STORED DATA
(* ===== verification/Challenges.v ===== *)
(** * Pending authentication challenges (src/src/relayer/auth/challenges.rs)

    The relayer keeps one pending challenge per client address in a keyed priority queue,
    oldest first ([Reverse] of an order on expiration times), and a background task removes
    the expired ones from the front.  The queue is the crate keyed_priority_queue, behind the
    interface [Kpq]; the file models the challenge type with its orderings and the five
    operations of [AuthChallenges]. *)

From S2P Require Import Prelude Bytes Protos.

Local Open Scope Z_scope.

(** ** Claims and challenges *)

Record Claims := {
  client_ip : IpAddr;
  client_pubkey : Pubkey;
  claims_expires_at_utc : Z;
}.

Definition Claims_is_expired (c : Claims) (now : Z) : bool := claims_expires_at_utc c <=? now.

Record AuthChallenge := {
  challenge : string;
  access_claims : Claims;
  refresh_claims : Claims;
  expires_at_utc : Z;
}.

(** [is_expired]; [now] is what [Utc::now()] reads. *)
Definition is_expired (c : AuthChallenge) (now : Z) : bool := expires_at_utc c <=? now.

(** [PartialEq], [PartialOrd] and [Ord]: challenges compare by expiration time. *)
Definition AuthChallenge_eq (a b : AuthChallenge) : bool := expires_at_utc a =? expires_at_utc b.
Definition AuthChallenge_cmp (a b : AuthChallenge) : comparison :=
  Z.compare (expires_at_utc a) (expires_at_utc b).
Definition AuthChallenge_partial_cmp (a b : AuthChallenge) : option comparison :=
  Some (Z.compare (expires_at_utc a) (expires_at_utc b)).

(** The [Ord] of [std::cmp::Reverse]. *)
Definition Reverse_cmp (a b : AuthChallenge) : comparison := AuthChallenge_cmp b a.

(** ** The queue

    [kpq_contents] is the map from keys to priorities a queue stands for. *)

Class Kpq (Q : Type) := {
  kpq_default : Q;
  kpq_push : IpAddr -> AuthChallenge -> Q -> Q;
  kpq_peek : Q -> option (IpAddr * AuthChallenge);
  kpq_pop : Q -> Q;
  kpq_remove : IpAddr -> Q -> Q;
  kpq_get_priority : IpAddr -> Q -> option AuthChallenge;
  kpq_len : Q -> nat;
  kpq_contents : Q -> gmap IpAddr AuthChallenge;
}.

(** Pushing a key that is present replaces its priority; [peek] shows an entry of maximal
    priority in the order of [Reverse], and [pop] removes the entry [peek] shows. *)
Class KpqLaws (Q : Type) `{!Kpq Q} := {
  contents_default : kpq_contents kpq_default = ∅;
  contents_push k c q : kpq_contents (kpq_push k c q) = <[k := c]> (kpq_contents q);
  contents_remove k q : kpq_contents (kpq_remove k q) = delete k (kpq_contents q);
  get_priority_lookup k q : kpq_get_priority k q = kpq_contents q !! k;
  len_size q : kpq_len q = size (kpq_contents q);
  peek_None q : kpq_peek q = None -> kpq_contents q = ∅;
  peek_Some q k c : kpq_peek q = Some (k, c) ->
    kpq_contents q !! k = Some c /\
    forall k' c', kpq_contents q !! k' = Some c' -> Reverse_cmp c' c <> Gt;
  contents_pop q k c : kpq_peek q = Some (k, c) -> kpq_contents (kpq_pop q) = delete k (kpq_contents q);
}.

(** ** AuthChallenges *)

Section auth_challenges.
Context {Q : Type} `{!Kpq Q}.

(** The loop of [remove_all_expired]; the [i]-th call of [is_expired] reads the clock
    [clk i].  Every iteration that goes on removes an entry, so as many iterations as there
    are entries are enough. *)
Fixpoint remove_expired_loop (fuel : nat) (clk : nat -> Z) (i : nat) (q : Q) : Q :=
  match fuel with
  | O => q
  | S fuel' =>
      match kpq_peek q with
      | Some (_ip_addr, auth_challenge) =>
          if is_expired auth_challenge (clk i)
          then remove_expired_loop fuel' clk (S i) (kpq_pop q)
          else q
      | None => q
      end
  end.

Definition remove_all_expired (clk : nat -> Z) (q : Q) : Q :=
  remove_expired_loop (kpq_len q) clk 0 q.

Definition AuthChallenges_push (ip : IpAddr) (c : AuthChallenge) (q : Q) : Q := kpq_push ip c q.
Definition AuthChallenges_len (q : Q) : nat := kpq_len q.
Definition AuthChallenges_get_priority (ip : IpAddr) (q : Q) : option AuthChallenge :=
  kpq_get_priority ip q.
Definition AuthChallenges_remove (ip : IpAddr) (q : Q) : Q := kpq_remove ip q.

End auth_challenges.

(** ** Lemmas *)

Section lemmas.
Context {Q : Type} `{!Kpq Q} `{!KpqLaws Q}.

Definition alive_at (t : Z) (e : IpAddr * AuthChallenge) : Prop := t < expires_at_utc e.2.

#[export] Instance alive_at_dec t e : Decision (alive_at t e).
Proof. unfold alive_at. apply _. Defined.

Lemma remove_expired_loop_contents fuel clk i q :
  (forall j k, (j <= k)%nat -> clk j <= clk k) -> (size (kpq_contents q) <= fuel)%nat ->
  exists n, (i <= n <= i + fuel)%nat /\
    kpq_contents (remove_expired_loop fuel clk i q) = filter (alive_at (clk n)) (kpq_contents q).
Proof.
  intros Hclk. revert i q; induction fuel as [|fuel IH]; intros i q Hsz; simpl.
  { exists i. split; [lia|].
    assert (kpq_contents q = ∅) as -> by (apply map_size_empty_inv; lia).
    by rewrite map_filter_empty. }
  destruct (kpq_peek q) as [[ip c]|] eqn:Ep.
  - destruct (peek_Some q ip c Ep) as [Hc Hmax]. unfold is_expired.
    destruct (Z.leb_spec (expires_at_utc c) (clk i)) as [Hle|Hgt].
    + destruct (IH (S i) (kpq_pop q)) as (n & Hn & ->).
      { rewrite (contents_pop q ip c Ep), map_size_delete_Some by eauto. lia. }
      exists n. split; [lia|]. rewrite (contents_pop q ip c Ep).
      rewrite map_filter_delete. apply delete_id. apply map_lookup_filter_None. right.
      intros c' Hc' Ha. unfold alive_at in Ha. simpl in Ha.
      specialize (Hclk i n ltac:(lia)). assert (c' = c) by congruence. subst. lia.
    + exists i. split; [lia|]. symmetry. apply map_filter_id. intros k c' Hk.
      unfold alive_at. simpl. specialize (Hmax k c' Hk).
      unfold Reverse_cmp, AuthChallenge_cmp in Hmax. apply Z.compare_ngt_iff in Hmax. lia.
  - exists i. split; [lia|]. rewrite (peek_None q Ep). by rewrite map_filter_empty.
Qed.

End lemmas.

(** ** Properties *)

(** C27. The expiration task stops by itself (the loop ends within the length of the queue) and
    removes exactly the expired challenges: with a monotone clock, what remains are the
    challenges that expire after the instant [clk n] of the last look at the clock, whatever
    the order of insertion and however many addresses there are. *)
Theorem remove_all_expired_exact {Q} `{KpqLaws Q} clk (q : Q) :
  (forall j k, (j <= k)%nat -> clk j <= clk k) ->
  exists n, (n <= kpq_len q)%nat /\
    kpq_contents (remove_all_expired clk q) = filter (alive_at (clk n)) (kpq_contents q).
Proof.
  intros Hclk. destruct (remove_expired_loop_contents (kpq_len q) clk 0 q Hclk)
    as (n & Hn & Hc); [rewrite len_size; lia|].
  exists n. split; [lia | exact Hc].
Qed.

(** ** A queue with the interface

    A finite map that looks for an oldest entry whenever it is asked for one. *)

Fixpoint oldest (l : list (IpAddr * AuthChallenge)) : option (IpAddr * AuthChallenge) :=
  match l with
  | [] => None
  | e :: l' =>
      match oldest l' with
      | Some e' => if expires_at_utc e.2 <=? expires_at_utc e'.2 then Some e else Some e'
      | None => Some e
      end
  end.

#[export] Instance map_kpq : Kpq (gmap IpAddr AuthChallenge) := {|
  kpq_default := ∅;
  kpq_push k c q := <[k := c]> q;
  kpq_peek q := oldest (map_to_list q);
  kpq_pop q := match oldest (map_to_list q) with Some (k, _) => delete k q | None => q end;
  kpq_remove k q := delete k q;
  kpq_get_priority k q := q !! k;
  kpq_len q := size q;
  kpq_contents q := q;
|}.

Lemma oldest_None l : oldest l = None -> l = [].
Proof. destruct l; simpl; [done|]. by repeat case_match. Qed.

Lemma oldest_Some l e : oldest l = Some e ->
  e ∈ l /\ forall e', e' ∈ l -> expires_at_utc e.2 <= expires_at_utc e'.2.
Proof.
  revert e; induction l as [|x l IH]; intros e; simpl; [done|].
  destruct (oldest l) as [y|] eqn:El.
  - destruct (IH y eq_refl) as [Hin Hmin].
    destruct (Z.leb_spec (expires_at_utc x.2) (expires_at_utc y.2)); intros [= <-].
    + split; [left|]. intros e' [->|He']%elem_of_cons; [done|]. specialize (Hmin e' He'). lia.
    + split; [by right|]. intros e' [->|He']%elem_of_cons; [lia | by apply Hmin].
  - intros [= <-]. apply oldest_None in El as ->. split; [left|].
    intros e' ->%list_elem_of_singleton. done.
Qed.

#[export] Instance map_kpq_laws : KpqLaws (gmap IpAddr AuthChallenge).
Proof.
  constructor; try done.
  - intros q Hq%oldest_None. by apply map_to_list_empty_iff.
  - intros q k c [Hin Hmin]%oldest_Some. split; [by apply elem_of_map_to_list|].
    intros k' c' Hk'. specialize (Hmin (k', c')). unfold Reverse_cmp, AuthChallenge_cmp.
    apply elem_of_map_to_list, Hmin in Hk'. simpl in Hk'. by apply Z.compare_ngt_iff, Z.le_ngt.
  - intros q k c Hp. simpl in *. by rewrite Hp.
Qed.

Definition toy_claims : Claims :=
  {| client_ip := V4 []; client_pubkey := []; claims_expires_at_utc := 100 |}.

Definition toy_challenge (at_ : Z) : AuthChallenge :=
  {| challenge := "c"; access_claims := toy_claims; refresh_claims := toy_claims;
     expires_at_utc := at_ |}.

Definition toy_queue : gmap IpAddr AuthChallenge :=
  kpq_push (V6 [1]) (toy_challenge 5)
    (kpq_push (V6 [2]) (toy_challenge 9) (kpq_push (V6 [3]) (toy_challenge 3) kpq_default)).

(** Of three challenges, the two that expire at 3 and at 5 are gone at time 6. *)
Lemma remove_all_expired_exact_witness :
  (exists n, (n <= kpq_len toy_queue)%nat /\
    kpq_contents (remove_all_expired (fun _ => 6) toy_queue) =
    filter (alive_at ((fun _ : nat => 6) n)) (kpq_contents toy_queue)) /\
  map_to_list (remove_all_expired (fun _ => 6) toy_queue) = [(V6 [2], toy_challenge 9)].
Proof.
  split; [|vm_compute; reflexivity].
  apply (remove_all_expired_exact (fun _ => 6) toy_queue). done.
Defined.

EXERCISE DETAILS
What you give back must be the stretch above, starting at the line with "(** The [Ord] of [std::cmp::Reverse]. *)" and ending at the line with "kpq_peek : Q", copied exactly.

RESULT FOR THIS EXERCISE
(** The [Ord] of [std::cmp::Reverse]. *)
Definition Reverse_cmp (a b : AuthChallenge) : comparison := AuthChallenge_cmp b a.

(** ** The queue

    [kpq_contents] is the map from keys to priorities a queue stands for. *)

Class Kpq (Q : Type) := {
  kpq_default : Q;
  kpq_push : IpAddr -> AuthChallenge -> Q -> Q;
  kpq_peek : Q -> option (IpAddr * AuthChallenge);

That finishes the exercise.